Again you can see Applicative (at least for popular instances) as a collection (like [] or Maybe). Here we thus take as input such collection of functions (all with type a -> b), and a collection of as. We then "multiply" these, in the sense that for instance for a list:

   [f1, f2, ..., fm] <*> [x1, x2, ..., xn]
== [f1 x1, f1 x2, ..., f1 xn,
    f2 x1, f2 x2, ..., f2 xn,
    ...,
    fm x1, fm x2, ..., fm xn]

So that means for instance for Maybe that if the left operand is Nothing, or the right operand is Nothing, or both are Nothing, then this results in a Nothing, if both are Justs (so Just f <*> Just x), then we obtain a Just (f x):

Just f <*> Just x == Just (f x)
Just f <*> Nothing == Nothing
Nothing <*> Just x == Nothing
Nothing <*> Nothing == Nothing

(,)

This is the constructor of a 2-tuple: (,) :: a -> b -> (a,b) thus takes as input an a and a b, and it constructs an 2-tuple where the first item is the first parameter, and the second item is the second parameter. For example:

(,) 4 'a' == (4, 'a')

(x !!)

This is a section of an infix operator. You can use an infix operator, and for instance specify the left or the right part. In that case you thus construct a partially applied function. For example:

([1, 4, 2, 5] !!) == (!!) [1, 4, 2, 5]
(!! 2) == flip (!!) 2

So for the latter it thus means that we constructed a function that takes as input a parameter that will be filled in as left operand.

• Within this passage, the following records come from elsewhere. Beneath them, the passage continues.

(** * OpenID Connect relying party views ([oidc_rp/views.py])

    A shallow embedding of the three views of [oidc_rp.views]: the view that
    starts the authorization flow, the callback view that completes it and the
    end-session view.  The Django session is a finite map from keys to
    strings, [request.GET] is the list of the query string's pairs, and the
    collaborators the views call ([django.contrib.auth], the random string
    generator, [urlencode], [reverse]) are variables of the development. *)

From stdpp Require Import gmap strings list.

Open Scope string_scope.
Open Scope list_scope.

(** ** Python values *)

(** Truth value of what [session.get(key, None)] and [session.pop(key, None)]
    return: [None] and the empty string are false, any other string is true. *)
Definition truthy (v : option string) : bool :=
  match v with
  | Some (String _ _) => true
  | Some EmptyString => false
  | None => false
  end.

(** ** [request.GET]: a [QueryDict] *)

(** The pairs of the query string, in the order they were sent.  A key may be
    repeated. *)
Definition QueryDict : Type := list (string * string).

(** [key in q] *)
Definition qd_contains (key : string) (q : QueryDict) : bool :=
  existsb (fun kv => String.eqb (fst kv) key) q.

(** [q[key]]: the last value sent for [key]; [None] stands for the
    [MultiValueDictKeyError] of a key that was not sent. *)
Fixpoint qd_getitem (key : string) (q : QueryDict) : option string :=
  match q with
  | [] => None
  | (k, v) :: q' =>
      match qd_getitem key q' with
      | Some w => Some w
      | None => if String.eqb k key then Some v else None
      end
  end.

(** ** Requests, responses, exceptions *)

Record HttpRequest : Type := {
  GET : QueryDict;
  build_absolute_uri : string -> string
}.

Inductive HttpResponse : Type :=
| HttpResponseRedirect (redirect_to : string).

So:

(!! 2) [1, 4, 2, 5] == (!!) [1, 4, 2, 5]

The (!!) :: [a] -> Int -> a function takes as input a list and an Int and it returns the element at that index (zero-based indices).

p@(info@())

In contrast to the above, the @ is not a function or operator (well these are actually the same), but a keyword.

It is used in pattern matching to obtain a reference to both an pattern and for instance match subpatterns (or obtain references to subpatterns).

For instance, say we want to pattern match a 2-tuple, and we want to have a reference to the entire tuple, and the first element, we can use:

somefunction total@(left, _) = ...

So if we then call somefunction (4, 'a'), then this means that total will hold (4, 'a'), and left will hold 4.